Le propos destiné au bon peuple Manosquin est simple, certes résumé avec ma subjectivité naturelle... :
1. Je vous ai compris (formule à propos de laquelle d'aucun en local en ont encore des bourdonnements désagréables dans les oreilles),
2. Je suis de tout coeur avec vous (bonne nouvelle, dont acte),
3. Les dispositions matérielles sont prises pour pouvoir le cas échéant intégrer un service de réanimation ( très bonne nouvelle)
4. Mais je peux pas grand chose pour vous .. c'est l'Agence Regionale d'Hospitalisation (ARH PACA) qui décide.....effectivement :
"Art L. 6122-1 : Sont soumis à l'autorisation de l'agence régionale de l'hospitalisation les projets relatifs à la création de tout établissement de santé, la création, la conversion et le regroupement des activités de soins, y compris sous la forme d'alternatives à l'hospitalisation, et l'installation des équipements matériels lourds.
La liste des activités de soins et des équipements matériels lourds soumis à autorisation est fixée par décret en Conseil d'Etat."
Je ne doute en aucun cas de la sincérité du Directeur de l'hôpital actuel appuyé par le Président du Conseil d'Administration, par ailleurs Maire de Manosque, Bernard Jeanmet Peralta.
Encore faudrait que pour la parfaite information du bon peuple Manosquin, que conformément aux dispositions de l'article D.6114-6 du code de la Santé Publique et à la legislation sur la communication des documents administratifs, ces deux personnages rendent public "le contrat pluriannuel d'objectifs et de moyens " signé avec l'Agence Régionale d'Hospitalisation ( l'ARH) qui est partie pour jouer le rôle du grand méchant loup qui en nous privant de réanimation en veut aux chaperons rouges Manosquins !!
« Art.

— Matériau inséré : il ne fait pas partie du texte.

Lemma binary_get_request_ok p c :
  request_in_buffer p c -> no_value p -> binary_get_request c = Done (header p) c.
Proof.
  intros Hr Hn. destruct (request_loads p c Hr) as (E & Hk & He & _).
  destruct (request_lengths p c Hr Hn) as (H1 & H2 & H3 & H4).
  unfold binary_get_request. run. unfold request_at. change (binary_header (inp c)) with (bheader c). rewrite Hk, He.
  replace (curr (read (inp c)) - _) with (getPacket (inp c)) by (unfold HEADER_SIZE; lia).
  rewrite (proj2 (Z.leb_le _ _)) by done. cbn iota.
  assert (is_Some (load (Z.to_nat HEADER_SIZE) (getPacket (inp c)) (mem (read (inp c))))) as [bs Eh].
  { assert (is_Some (load (24 + length (body p)) (getPacket (inp c)) (mem (read (inp c))))) as Hs by eauto.
    apply load_is_Some in Hs. apply load_is_Some. change (Z.to_nat HEADER_SIZE) with 24%nat. lia. }
  rewrite Eh. run. destruct (load_longer (Z.to_nat HEADER_SIZE) (24 + length (body p)) _ _ _
    ltac:(change (Z.to_nat HEADER_SIZE) with 24%nat; lia) Eh ltac:(eauto)) as (rest & E' & _).
  rewrite E in E'. injection E' as E'. apply load_length in Eh. change (Z.to_nat HEADER_SIZE) with 24%nat in Eh.
  unfold bytes_of_packet in E'. apply app_inj_1 in E' as [E' _]; [|by rewrite header_size].
  rewrite <- E', <- (app_nil_r (store_request_header _)), load_store_header by apply Hr. done.
Qed.
End Requests.

(** ** Data of items in memory *)

Definition apart_from (a n : Z) (p : Z * bytes) : Prop := p.1 + size p.2 <= a \/ a + n <= p.1.

Definition in_memory (h : heap) (p : Z * bytes) : Prop := fetch h p.1 (size p.2) = p.2.

(** Regions of which no two overlap. *)
Fixpoint regions_apart (l : list (Z * bytes)) : Prop :=
  match l with
  | [] => True
  | p :: l => Forall (apart_from p.1 (size p.2)) l /\ regions_apart l
  end.

Lemma expose_all_ok l c :
  exists h, expose_all l c = Done tt (c <| memory := h |>) /\
    (forall a n, Forall (apart_from a n) l -> fetch h a n = fetch (memory c) a n) /\
    (regions_apart l -> Forall (in_memory h) l).
Proof.
  revert c. induction l as [|p l IH]; intros c.
  { exists (memory c). split; [by destruct c|]. by split. }
  cbn [expose_all]. unfold expose. run. set (c1 := c <| memory := _ |>).
  destruct (IH c1) as (h & E & Hf & Hs). exists h. split; [exact E|]. split.
  - intros a n [Hp Hl]%Forall_cons. rewrite Hf by done. apply fetch_put_other. destruct Hp; lia.
  - intros [Hp Hl]. constructor; [|by apply Hs]. unfold in_memory. rewrite Hf by done. apply fetch_put_same.
Qed.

D. 6114-6. - Le contrat pluriannuel d'objectifs et de moyens identifie les unités de soins intensifs, de surveillance continue mentionnées- à l'article R. 6123-38 et les unités de surveillance continue pédiatriques mentionnées à l'article R. 6123-38-7, répondant aux dispositions figurant au schéma régional d'organisation sanitaire relatives à la réanimation, aux soins intensifs et à la surveillance continue, dont disposent l'établissement de santé ou le groupement de coopération sanitaire."
La lecture de ce rapport pourrait nous permettre de connaître les enjeux en cours et comme les réelles possibilités d'obtenir satisfaction en ce qui concerne l'implantation d'un service de réanimation.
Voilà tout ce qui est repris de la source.